Troisième défi : la communication et l'ouverture à la société. Les attentes de la population en termes de maîtrise et d'anticipation des risques s'accompagnent d'une exigence croissante de transparence et de participation au processus de décision. Bien sûr, le conseil d'administration constitue, d'une certaine façon, le premier socle de cette ouverture à la société. Mais ce ne peut pas être le seul. L'ANSES a développé une approche globale alliant ouverture, dialogue, transparence et communication proactive dans le respect des rôles de chacun, et dans le cadre d'une grande rigueur dans la mise en oeuvre de l'expertise.
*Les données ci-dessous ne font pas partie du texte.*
(** [self.client.list()] *)
Definition client_list_call (env : Env) (self : StyleTransfer) : IO unit :=
  match client_list env (transfer_host self) with
  | None => io_ret tt
  | Some msg => io_raise (ClientError msg)
  end.

(** [self.client.chat(model=self.model, messages=messages)] *)
Definition client_chat_call
    (env : Env) (self : StyleTransfer) (messages : list Message)
  : IO ChatResponse :=
  fun w =>
    let request :=
      mkChatRequest (transfer_host self) (transfer_model self) messages in
    let w' := mkWorld (files w) (stdout w) (requests w ++ [request]) in
    match client_chat env request with
    | inl response => (Done response, w')
    | inr msg => (Uncaught (ClientError msg), w')
    end.

(** [StyleTransfer.__init__] *)
Definition StyleTransfer_init
    (env : Env) (model : string) (host : option string) : IO StyleTransfer :=
  let self := mkStyleTransfer model host in
  try_except
    (client_list_call env self ;;> io_ret self)
    (fun e =>
       Some (print ("Error connecting to Ollama: " ++ failure_text e) ;;>
             print "Please ensure Ollama is running and the model is installed (e.g., 'ollama run llama3')." ;;>
             sys_exit 1)).

Definition system_prompt : string :=
  "You are an expert literary editor. Your task is to rewrite a given text in the distinct style of a famous author. "
  ++ "You will be provided with a detailed, data-driven stylistic analysis of the target author's work. "
  ++ "You MUST adhere strictly to this analysis, focusing on sentence structure, grammar, and rhythm, not just word choice. "
  ++ "Do NOT add new ideas, content, or plot points. Preserve the original meaning and intent of the source text perfectly. "
  ++ "Rewrite ONLY the text provided.".

Definition user_prompt (source_text style_guide author_name : string)
  : string :=
  style_guide ++ nl ++ nl
  ++ "## Task" ++ nl ++ nl
  ++ "Rewrite the following source text into the style of " ++ author_name
  ++ ". "
  ++ "Apply the stylistic rules from the analysis above meticulously."
  ++ nl ++ nl
  ++ "### Source Text:" ++ nl ++ nl ++ "`" ++ source_text ++ "`" ++ nl ++ nl
  ++ "### Rewritten Text in the style of " ++ author_name ++ ":".

(** [StyleTransfer.rewrite] *)
Definition rewrite
    (env : Env) (self : StyleTransfer)
    (source_text style_guide author_name : string) : IO string :=
  print (nl ++ "--- Sending request to LLM... ---") ;;>
  response <~ client_chat_call env self
                [mkMessage "system" system_prompt;
                 mkMessage "user"
                   (user_prompt source_text style_guide author_name)] ;;
  print "--- Received response. ---" ;;>
  io_ret (content (message response)).

(** ** [main] *)

(** The parsed command line. *)
Record Args : Type := mkArgs {
  arg_source : string;
  arg_style_ref : string;
  arg_author : string;
  arg_output : string;
  arg_model : string;
  arg_ollama_host : option string
}.

(** The command line with only the required options given. *)
Definition default_args (source style_ref author : string) : Args :=
  mkArgs source style_ref author "output.txt" "llama3" None.

(** [main], from the parsed arguments on. *)
Definition main (env : Env) (args : Args) : IO unit :=
  texts <~ try_except
             (source_text <~ read_file (arg_source args) ;;
              style_ref_text <~ read_file (arg_style_ref args) ;;
              io_ret (source_text, style_ref_text))
             (fun e =>
                match e with
                | FileNotFoundError _ =>
                    Some (print ("Error: " ++ failure_text e) ;;> sys_exit 1)
                | _ => None
                end) ;;
  let source_text := fst texts in
  let style_ref_text := snd texts in
  print ("Analyzing the style of " ++ arg_author args ++ " from '"
         ++ arg_style_ref args ++ "'...") ;;>
  analyzer <~ StyleAnalyzer_init env "en_core_web_sm" ;;
  style_analysis <~ try_except
                      (io_lift (analyze analyzer style_ref_text))
                      (fun e =>
                         match e with
                         | PyError (ValueError _) =>
                             Some (print ("Error during analysis: "
                                          ++ failure_text e) ;;>
                                   sys_exit 1)
                         | _ => None
                         end) ;;
  let style_guide :=
    format_analysis_for_prompt (py_format env) analyzer style_analysis
                               (arg_author args) in
  print (nl ++ "--- Generated Style Guide ---") ;;>
  print style_guide ;;>
  print "---------------------------" ;;>
  transfer <~ StyleTransfer_init env (arg_model args) (arg_ollama_host args) ;;
  rewritten_text <~ rewrite env transfer source_text style_guide
                            (arg_author args) ;;
  print (nl ++ "--- Original Text ---") ;;>
  print source_text ;;>
  print (nl ++ "--- Rewritten in the style of " ++ arg_author args ++ " ---") ;;>
  print rewritten_text ;;>
  write_file (arg_output args) rewritten_text ;;>
  print (nl ++ "Result saved to '" ++ arg_output args ++ "'").

(** ** A backend for worked examples *)

Definition table_env : Env :=
  mkEnv
    (fun model =>
       if String.eqb model "en_core_web_sm" then Some table_nlp else None)
    (fun _ => None)
    (fun _ => inl (mkChatResponse (mkMessage "assistant" "Dogs ran. Cats ran faster!")))
    (fun _ _ => "0").

Definition table_world : World :=
  mkWorld [("source.txt", "The dogs were running."); ("style.txt", dogs_text)]
          [] [].

(** ** Tactics for the worked examples *)

Ltac in_list := repeat first [left; reflexivity | right].

Ltac word_token_ok :=
  split;
  [ discriminate
  | repeat (apply Forall_cons; [split; [reflexivity | cbv; in_list]|]);
    apply Forall_nil ].
Lemma alloc_ok_set_errno (k : nat) (e : Z) m :
  alloc_ok k (set_errno e m) = alloc_ok k m.
Proof. reflexivity. Qed.

(** A segment that does not start with a number leaves the index list and
    the allocator alone. *)
Lemma ctl_query_index_name (seg : string) ix m :
  valid_index seg = false -> ctl_query_index seg ix m = inr (false, ix, m).
Proof.
  unfold valid_index, ctl_query_index. intros Hv.
  assert (He : sl_erange (strtol seg 0) = false).
  { apply negb_false_iff, Nat.eqb_eq in Hv. revert Hv. unfold strtol.
    destruct (skip_space seg) as [ws s1].
    destruct (skip_sign s1) as [[neg sg] s2].
    destruct (strtol_base 0 s2) as [b pre].
    destruct (digits b _ 0) as [v [|k]]; [reflexivity|].
    rewrite strtol_clamp_endptr. lia. }
  now rewrite Hv, He.
Qed.

(** A segment that starts with a number in the range of long gets an
    entry at the head of the index list. *)
Lemma ctl_query_index_number (k : nat) (seg : string) ix m :
  valid_index seg = true -> sl_erange (strtol seg 0) = false ->
  alloc_ok (S k) m = true ->
  exists m',
    ctl_query_index seg ix m
    = inr (true,
           (brk m, {| idx_name := None;
                      idx_value := sl_value (strtol seg 0) |}) :: ix, m')
    /\ alloc_ok k m' = true
    /\ live m' = brk m :: live m
    /\ errno m' = errno m.
Proof.
  unfold valid_index, ctl_query_index. intros -> -> Ha.
  destruct (Malloc_ok k m Ha) as (m' & -> & H). now exists m'.
Qed.

End Walk.

(** ** Properties of [ctl_query] *)

Section Query.

Context {P A : Type}.
Variable debug : bool.

Implicit Types (c : ctl P A) (n : ctl_node P A) (ix : indexes) (m : cstate)
  (pop : P) (qtype : ctl_query_type) (read_arg write_arg : option A).
(** ** class Operation *)

(** Modelled from the spec: [HTTPFuture] of [bravado.response], which is
    not among the sources.  The future holds the client, the request and
    the callback that handles the response. *)
Record HTTPFuture : Type := mkHTTPFuture {
  future_http_client : HttpClient;
  future_request : Request;
  response_callback : Response → gmap string Value → M Value
}.

Section Operation.

Context (order : DictOrder).

(** The collaborators, none of them among the sources: the encoder of
    [bravado.mapping.param] that renders a value for the param's
    location and merges it into the request, [get_swagger_type] of
    [bravado.swagger_type], and [post_receive] of [bravado.response].
    Each may raise. *)
Context (encode_param : Param → Value → Request → outcome string Request).
Context (get_swagger_type : Defn → outcome string string).
Context (post_receive : Json → option string → gmap string Defn →
                        gmap string Value → outcome string Value).

(** Modelled from the spec: [marshal_param] of [bravado.mapping.param],
    which is not among the sources.  The value is encoded per the
    param's location and merged into the request; [None] in place of a
    value stands for the declared default, which is how
    [construct_params] asks for it. *)
Definition marshal_param (param : Param) (value : Value) (request : Request)
  : outcome string Request :=
  match value, default_value param with
  | VNone, Some dflt => encode_param param dflt request
  | _, _ => encode_param param value request
  end.

(** Modelled from the spec: building the future hands the request to
    the transport. *)
Definition new_HTTPFuture (c : HttpClient) (request : Request)
    (callback : Response → gmap string Value → M Value) : M HTTPFuture :=
  hand_to_transport c request ;;;
  ret (mkHTTPFuture c request callback).

(** Modelled from the spec: resolving the future applies the callback to
    the response the transport returned. *)
Definition result (f : HTTPFuture) (response : Response) : M Value :=
  response_callback f response ∅.

(** [Operation.build_params] *)
Fixpoint build_params_loop (param_specs : list ParamSpec) : M unit :=
  match param_specs with
  | [] => ret tt
  | param_spec :: rest =>
      self0 <- get_self ;;
      let param := mkParam (swagger_spec self0) param_spec in
      dict_setitem (params self0) (name param) param ;;;
      build_params_loop rest
  end.

Definition build_params : M unit :=
  fresh_params <- new_dict ∅ ;;
  modify_self (set_params fresh_params) ;;;
  self0 <- get_self ;;
  let op_param_specs := default [] (parameters (op_spec self0)) in
  path_specs <- subscript (paths (spec_dict (swagger_spec self0))) (path_name self0) ;;
  let path_param_specs := default [] (path_parameters path_specs) in
  let param_specs := op_param_specs ++ path_param_specs in
  build_params_loop param_specs.

(** [Operation.__init__]: the new object becomes [self]. *)
Definition init (swagger_spec0 : Spec) (path_name0 http_method0 : string)
    (op_spec0 : OpSpec) : M unit :=
  fresh_params <- new_dict ∅ ;;
  modify_self (λ _, mkOperation swagger_spec0 path_name0 http_method0 op_spec0
                                None fresh_params).

(** [Operation.from_spec]: the new object is [self] from here on, and
    is what the call returns. *)
Definition from_spec (swagger_spec0 : Spec) (path_name0 http_method0 : string)
    (op_spec0 : OpSpec) : M Operation :=
  init swagger_spec0 path_name0 http_method0 op_spec0 ;;;
  build_params ;;;
  get_self.

(** The property [Operation.operation_id]: computed on first use and
    kept in [_operation_id]. *)
Definition operation_id : M string :=
  self0 <- get_self ;;
  match _operation_id self0 with
  | Some i => ret i
  | None =>
      let i :=
        match operationId (op_spec self0) with
        | Some i => i
        | None =>
            strip "_"
              (replace "__" "_"
                (replace "}" "_"
                  (replace "{" "_"
                    (replace "/" "_"
                      (http_method self0 +:+ "_" +:+ path_name self0)))))
        end in
      modify_self (set__operation_id (Some i)) ;;;
      ret i
  end.

(** [Operation.construct_params], first loop: every supplied name pops
    its Param from [current_params] and is marshalled. *)
Fixpoint construct_params_supplied (op_kwargs : list (string * Value))
    (current_params : addr) (request : Request) : M Request :=
  match op_kwargs with
  | [] => ret request
  | (param_name, param_value) :: rest =>
      popped <- dict_pop current_params param_name ;;
      match popped with
      | None =>
          op_id <- operation_id ;;
          raise (TypeError (op_id +:+ " does not have parameter " +:+ param_name))
      | Some param =>
          request' <- calling In_marshal_param
                        (marshal_param param param_value request) ;;
          construct_params_supplied rest current_params request'
      end
  end.

(** [Operation.construct_params], second loop: the params that are
    left. *)
Fixpoint construct_params_remaining (remaining : list Param)
    (request : Request) : M Request :=
  match remaining with
  | [] => ret request
  | remaining_param :: rest =>
      if required remaining_param
      then raise (TypeError (name remaining_param +:+ " is a required parameter"))
      else if has_default remaining_param
      then request' <- calling In_marshal_param
                         (marshal_param remaining_param VNone request) ;;
           construct_params_remaining rest request'
      else construct_params_remaining rest request
  end.

(** [Operation.construct_params].  The request dictionary is updated in
    place by the source; here the updated request is returned. *)
Definition construct_params (request : Request) (op_kwargs : gmap string Value)
  : M Request :=
  self0 <- get_self ;;
  current_params <- dict_copy (params self0) ;;
  request' <- construct_params_supplied (items order op_kwargs)
                                        current_params request ;;
  remaining <- dict_itervalues order current_params ;;
  construct_params_remaining remaining request'.

(** The name under which the interpreter prints the type of a value,
    where the value fixes it: a file may be any file-like object, the
    class of a model is built outside [operation.py], and past 31 bits
    an integer is an [int] or a [long] by the platform. *)
Definition type_name_of (v : Value) : option string :=
  match v with
  | VNone => Some "NoneType"
  | VBool _ => Some "bool"
  | VInt z => if bool_decide (- 2 ^ 31 <= z < 2 ^ 31) then Some "int" else None
  | VFloat _ => Some "float"
  | VStr _ => Some "str"
  | VDate _ _ _ => Some "datetime.date"
  | VDateTime _ _ _ _ _ _ => Some "datetime.datetime"
  | VFile _ => None
  | VList _ => Some "list"
  | VDict _ => Some "dict"
  | VModel _ _ => None
  end.

(** The message of the [AttributeError] of [obj.attr]. *)
Definition attribute_error_message (obj : Value) (attr : string) : option string :=
  match type_name_of obj with
  | Some type_name => Some ("'" +:+ type_name +:+ "' object has no attribute '"
                            +:+ attr +:+ "'")
  | None => None
  end.
(** A property that printing, a lookup of a truthy id and an LLM call
    keep is kept by every handler but [clear_cache]; and by that one too
    if emptying the mapping keeps it. *)
Lemma dispatch_keeps (P : State -> Prop) (r : route) (request : Request) :
  (forall line, keeps P (print line)) ->
  (forall video_id, truthy video_id = true ->
                    keeps P (get_cached_transcript video_id)) ->
  (forall req, keeps P (messages_create_call req)) ->
  (r = PostClearCache -> forall s, P s -> P (set_cache [] s)) ->
  keeps P (dispatch r request).
Proof.
  intros Hprint Hlookup Hllm Hclear.
  destruct r; cbn [dispatch].
  - intros s H. exact H.
  - apply keeps_try_except.
    + unfold ask_tutor_body.
      repeat (apply keeps_bind; [apply keeps_lift | intros ?]).
      destruct (negb (truthy _)); [apply keeps_ret |].
      repeat (apply keeps_bind; [apply Hprint | intros _]).
      apply keeps_bind.
      { destruct (truthy _) eqn:Hv; [now apply Hlookup | apply keeps_ret]. }
      intros vt. apply keeps_bind; [apply Hllm | intros message].
      apply keeps_bind; [apply keeps_lift | intros answer].
      apply keeps_bind; [apply Hprint | intros _].
      apply keeps_bind; [| intros cached; apply keeps_ret].
      destruct (truthy _); [apply keeps_cache_contains | apply keeps_ret].
    + intros e. unfold ask_tutor_except.
      apply keeps_bind; [apply Hprint | intros _; apply keeps_ret].
  - apply keeps_try_except.
    + unfold get_transcript_body.
      repeat (apply keeps_bind; [apply keeps_lift | intros ?]).
      destruct (negb (truthy _)) eqn:Hv; [apply keeps_ret |].
      apply negb_false_iff in Hv.
      apply keeps_bind; [now apply Hlookup | intros [t|]].
      * destruct (truthy_transcript _); apply keeps_ret.
      * apply keeps_ret.
    + intros e. unfold get_transcript_except.
      apply keeps_bind; [apply Hprint | intros _; apply keeps_ret].
  - intros s H. exact H.
  - intros s H. now apply Hclear.
Qed.

Lemma bounded_same c n {A} (m : M A) :
  (forall s, c (snd (m s)) = c s) -> bounded c n m.
Proof. intros H s. rewrite H. lia. Qed.

Lemma bounded_weaken c n n' {A} (m : M A) :
  n <= n' -> bounded c n m -> bounded c n' m.
Proof. intros Hn H s. destruct (H s). lia. Qed.

Lemma bounded_bind c a b {A B} (m : M A) (f : A -> M B) :
  bounded c a m -> (forall x, bounded c b (f x)) -> bounded c (a + b) (bind m f).
Proof.
  intros Hm Hf s. unfold bind. specialize (Hm s).
  destruct (m s) as [[e|x] s1]; cbn [snd] in *; [lia |].
  specialize (Hf x s1). lia.
Qed.
(* ===== verification/_CoqProject ===== *)
-Q . S2P
Prelude.v
GoStrings.v
GoText.v
Sha256.v
Entry.v
Paths.v
SyncPolicy.v
Mergers.v
Merge3.v
DocMerge.v
Json.v
JsonLaws.v
GoFloat.v
Json3.v
Json3Laws.v
Credential.v
Journal.v
Examples.v
HubState.v
HubCommit.v
HubInvariants.v
HubProcess.v
HubAnswers.v
HubDispatch.v
HubDelivery.v
HubApi.v
HubStatus.v
HubDurable.v
HubExamples.v
HubFindings.v
GoTime.v
Cron.v
ShellQuote.v
JsonPath.v
Automation.v
FleetState.v
Limiter.v
LimiterLedger.v
LimiterPlan.v
LimiterOps.v
LimiterDue.v
LimiterSystem.v
LimiterClaims.v
TriggerLog.v
Scheduler.v
SchedulerSlots.v
SchedulerRun.v
Webhook.v
SchedulerRestart.v
Daemon.v
SchedulerClaims.v
AgentRun.v
SafeFs.v
SafeFsLaws.v
SideTree.v
SideApply.v
SideApplyLaws.v
SideApplyLands.v
SideDurable.v
SideAcks.v
SideScan.v
SideScanLaws.v
SideScanQuiet.v
SideFetch.v
SideDriver.v
SideHub.v
SideExamples.v
Wire.v
RemoteHello.v
Remote.v
RemoteSession.v
RemoteExamples.v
Grâce à une fonction de veille sociétale, à l'entretien de contacts permanents avec les parties prenantes, je pense que l'Agence dispose des capacités de mieux contextualiser les travaux d'expertise et de cerner les enjeux en amont.

Il n'en reste pas moins qu'en termes de communication, l'ANSES doit être extrêmement attentive et délivrer une information de référence, notamment en s'appuyant sur les données récentes dans le domaine des sciences de la communication, en particulier de la communication sur les risques. Le conseil d'administration qui délibère sur la stratégie d'ouverture et de communication de l'Agence y sera particulièrement vigilant.

Quatrième défi : le positionnement européen et international. La dimension européenne de l'ANSES est très importante, et je crois qu'elle est aujourd'hui largement reconnue au niveau européen. C'est impératif si l'on veut pouvoir peser sur les décisions communautaires, sachant qu'une grande part de l'action de l'Agence s'inscrit justement dans le cadre des réglementations européennes – j'ai mentionné tout à l'heure les produits phytosanitaires. Mais la collaboration de l'ANSES doit s'élargir au-delà du cadre européen. Elle le fait, dans le cadre d'une ouverture scientifique internationale, où l'excellence de la France en termes d'évaluation des risques peut être un élément de coopération utile avec beaucoup d'autres pays.

Madame la présidente, mesdames et messieurs les députés, vous l'avez compris, je serai plein d'ardeur, heureux et fier de présider le conseil d'administration de l'ANSES.